What the task asks —
The answer is a stretch of the material below, returned exactly: the line containing "(** Without a", the line containing "db formData)) = Some Unauthenticated", and all lines between.

── Extracted records

(** ** Callers without a session *)

(** Without a session user nothing but a vote can change the store:
    creating, updating and deleting (as owner or as admin) leave the
    store as it was and answer with an authentication error, or, for a
    form that fails validation, with the validation error; the routes
    answer 401 or 400. *)
Theorem no_session_no_change (env : Env) (db : Db) (id : string) (formData : FormData) :
  auth_user (getUser env) = None ->
  (snd (Actions.createPoll env db formData) = db
   /\ (kind_of_error (fst (Actions.createPoll env db formData)) = Some Unauthenticated
       \/ kind_of_error (fst (Actions.createPoll env db formData)) = Some InvalidInput))
  /\ (snd (Actions.updatePoll env db id formData) = db
      /\ (kind_of_error (fst (Actions.updatePoll env db id formData)) = Some Unauthenticated
          \/ kind_of_error (fst (Actions.updatePoll env db id formData)) = Some InvalidInput))
  /\ (snd (Actions.deletePoll env db id) = db
      /\ kind_of_error (fst (Actions.deletePoll env db id)) = Some Unauthenticated)
  /\ (snd (Actions.adminDeletePoll env db id) = db
      /\ kind_of_error (fst (Actions.adminDeletePoll env db id)) = Some Unauthenticated)
  /\ (snd (Routes.Polls.POST env db formData) = db
      /\ (status (fst (Routes.Polls.POST env db formData)) = 401
          \/ status (fst (Routes.Polls.POST env db formData)) = 400))
  /\ (snd (Routes.PollId.PUT env db id formData) = db
      /\ (status (fst (Routes.PollId.PUT env db id formData)) = 401
          \/ status (fst (Routes.PollId.PUT env db id formData)) = 400))
  /\ Routes.PollId.DELETE env db id
     = (json (Some "You must be logged in to delete a poll.") 401, db)
  /\ Routes.AdminPollId.DELETE env db id = (json (Some "Authentication required.") 401, db).
Proof.
  intros Hu.
  assert (Hval : forall q o m, validate_poll_input q o = Some m ->
                               kind_of_error (Some m) = Some InvalidInput).
  { intros q o m Hm. simpl. now apply validate_poll_input_invalid in Hm. }
  repeat match goal with |- _ /\ _ => split end.
  - unfold Actions.createPoll. rewrite Hu. case_handler; reflexivity.
  - unfold Actions.createPoll. rewrite Hu.
    destruct (validate_poll_input _ _) as [m|] eqn:Ev; [right; now apply Hval in Ev|].
    left. case_handler; reflexivity.
  - unfold Actions.updatePoll. rewrite Hu. case_handler; reflexivity.
  - unfold Actions.updatePoll. rewrite Hu.
    destruct (validate_poll_input _ _) as [m|] eqn:Ev; [right; now apply Hval in Ev|].
    left. case_handler; reflexivity.
  - unfold Actions.deletePoll. rewrite Hu. case_handler; reflexivity.
  - unfold Actions.deletePoll. rewrite Hu. case_handler; reflexivity.
  - unfold Actions.adminDeletePoll. rewrite Hu. case_handler; reflexivity.
  - unfold Actions.adminDeletePoll. rewrite Hu. case_handler; reflexivity.
  - unfold Routes.Polls.POST. rewrite Hu. case_handler; reflexivity.
  - unfold Routes.Polls.POST. rewrite Hu.
    case_handler; simpl; solve [left; reflexivity | right; reflexivity].
  - unfold Routes.PollId.PUT. rewrite Hu. case_handler; reflexivity.
  - unfold Routes.PollId.PUT. rewrite Hu.
    case_handler; simpl; solve [left; reflexivity | right; reflexivity].
  - unfold Routes.PollId.DELETE. rewrite Hu. case_handler; reflexivity.
  - unfold Routes.AdminPollId.DELETE. rewrite Hu. case_handler; reflexivity.
Qed.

────

Expected answer —
(** Without a session user nothing but a vote can change the store:
    creating, updating and deleting (as owner or as admin) leave the
    store as it was and answer with an authentication error, or, for a
    form that fails validation, with the validation error; the routes
    answer 401 or 400. *)
Theorem no_session_no_change (env : Env) (db : Db) (id : string) (formData : FormData) :
  auth_user (getUser env) = None ->
  (snd (Actions.createPoll env db formData) = db
   /\ (kind_of_error (fst (Actions.createPoll env db formData)) = Some Unauthenticated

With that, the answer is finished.